Gleichermaßen stehen Sie heute, als Kirche, die für Recht und Gerechtigkeit eintritt, für das Recht eines palästinensischen Staates ein, als eine Heimstätte für das palästinensische Volk. Sie unterstützen einen Staat Palästina als Möglichkeit für das palästinensische Volk, Geschichte zu schreiben, seine entstehende Identität als einzigartiges Mitglied der Völkergemeinschaft zu nutzen, um eine Heimstätte für Palästinenser auf der ganzen Welt zu sein, um eine demokratische Nation aufzubauen, die das Recht all ihrer Bürger schützt, unabhängig von Religion, Geschlecht oder Geburtsort. Auch ein solches Palästina ist noch keine Realität, sondern vorerst nur eine Vision, ein Versprechen, und genau das setzt Ihre Resolution ins Recht. Die Worte, die Sie hier gefunden haben, werden kein gerechtes und demokratisches Palästina hervorbringen – das bleibt die Aufgabe des palästinensischen Volkes. Unsere Hoffnung muss aber sein, dass Ihre Initiative hier und heute zusammen mit anderen mutigen Initiativen zweierlei bewirken kann: dem palästinensischen Volk das Vertrauen zu geben, sein Schicksal selber konstruktiv in die eigenen Hände zu nehmen. Und dem Staat Israel das Vertrauen zu geben, dass sich ein zukünftiger Staat Palästina dem Frieden verschreiben wird. Ihre Resolution ist kein Selbstzweck, sondern ist erst ein Anfang und noch nicht das Ziel. Ich möchte Sie aber ausdrücklich ermutigen, ziehen Sie los, predigen Sie, unterrichten Sie, unterstützen Sie die friedlichen, demokratischen Bemühungen von Israelis und Palästinensern. Heute gilt es oft schon als Häresie, wenn man überhaupt nur die Perspektive des Gegenübers hört. Sie können helfen, die Geschichten von Juden, Muslimen und Christen zu sammeln, die Leid erfahren haben und dennoch auf dem Weg der Koexistenz bleiben. Sie können die Geschichten von Respekt und Toleranz ins Licht rücken, statt nur auf die Gewaltgeschichten zu starren, die beide Seiten so oft vor sich hertragen. Sie können weiterhin Unterstützung und Stimme für viele Gruppen und Individuen sein, die so viele Grenzen überschreiten, um Palästinenser und Israelis zusammenzubringen. Stärken Sie die guten Ansätze und das konstruktive Engagement derer, die „Suchende des Friedens“ sind, rodfei shalom, statt auf den Horror zu blicken, der auf beiden Seiten verbrochen wird. Das Gute erleuchten, statt das Böse weiter anzufachen.

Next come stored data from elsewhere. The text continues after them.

Lemma find_among_log flat_name prefix sufix clean count options :
  ∀ dls s,
    ∃ extra,
      (find_among flat_name prefix sufix clean count dls options s).1.2 = s.2 ++ extra.
Proof.
  induction options as [|o options IH]; intros dls s; cbn [find_among].
  - exists []. cbn. now rewrite List.app_nil_r.
  - unfold st_bind at 1, lift at 1.
    destruct (py_str o) as [text|e]; [|exists []; cbn; now rewrite List.app_nil_r].
    unfold st_bind at 1.
    set (cleaned := (if clean then _ else st_ret tt) s).
    assert (∃ x, cleaned.1.2 = s.2 ++ x) as [x Hc].
    { subst cleaned. destruct clean; [|exists []; cbn; now rewrite List.app_nil_r].
      cbn [fst snd]. destruct (_ && _); [now eexists|].
      exists []. now rewrite List.app_nil_r. }
    assert (∃ s1, cleaned = (s1, Ok tt)) as [s1 E1].
    { subst cleaned. destruct clean; eexists; reflexivity. }
    rewrite E1 in *. cbn [fst] in Hc. unfold st_bind at 1.
    destruct (bool_decide (is_Some (s1.1 !! _))); [now exists x|].
    destruct (IH (dls || negb (PyStr.startswith sufix (KEYWORD_OPTION +:+ text))) s1)
      as [y Hy].
    exists (x ++ y). now rewrite Hy, Hc, List.app_assoc.
Qed.

(** The cleaning of [_find_field_submitted_name] leaves the value
    under a key that it cannot remove. *)
Lemma find_field_state flat_name clean s q :
  cleaned_by flat_name q = false →
  (_find_field_submitted_name flat_name clean s).1.1 !! q = s.1 !! q.
Proof.
  unfold cleaned_by, _find_field_submitted_name. intros Hq.
  destruct (PyStr.contains flat_name KEYWORD_PARAMS); [|reflexivity].
  cbn [negb andb] in *. unfold st_bind at 1.
  destruct (s.1 !! PyStr.slice_to flat_name (PyStr.find flat_name KEYWORD_PARAMS));
    [|reflexivity].
  unfold st_bind at 1, lift at 1.
  destruct (py_iter _) as [options|e]; [|reflexivity].
  now apply find_among_state.
Qed.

In der Mischna, im Traktakt Pirkei Avot 2,6, heißt es: „Wo niemand ein Mann ist, sei ein Mann! (- oder, in heutiger, weniger sexistischen Sprache: „Wo keiner den Mut hat, sei mutig!“) In einer Situation, da die Verantwortlichen in Palästina und in Israel beide nicht Manns genug sind, um eine Differenzierung zwischen den beiden Ländern vorzunehmen, um ein Ende dieses Konflikts zu suchen, stehen Sie auf und erheben die Stimme, zeigen auf einen Weg, der vorhanden ist und der aus dem Konflikt herausführen könnte. Chazak v’ematz – Seien Sie stark und unverzagt! Seien Sie hoffnungsfroh in Ihrem Bemühen einen Beitrag leisten zu wollen, dass sich der Verlauf der Geschichte vom Konflikt und Leid hin zu gegenseitigem Respekt, Hoffnung und Frieden wandeln möge.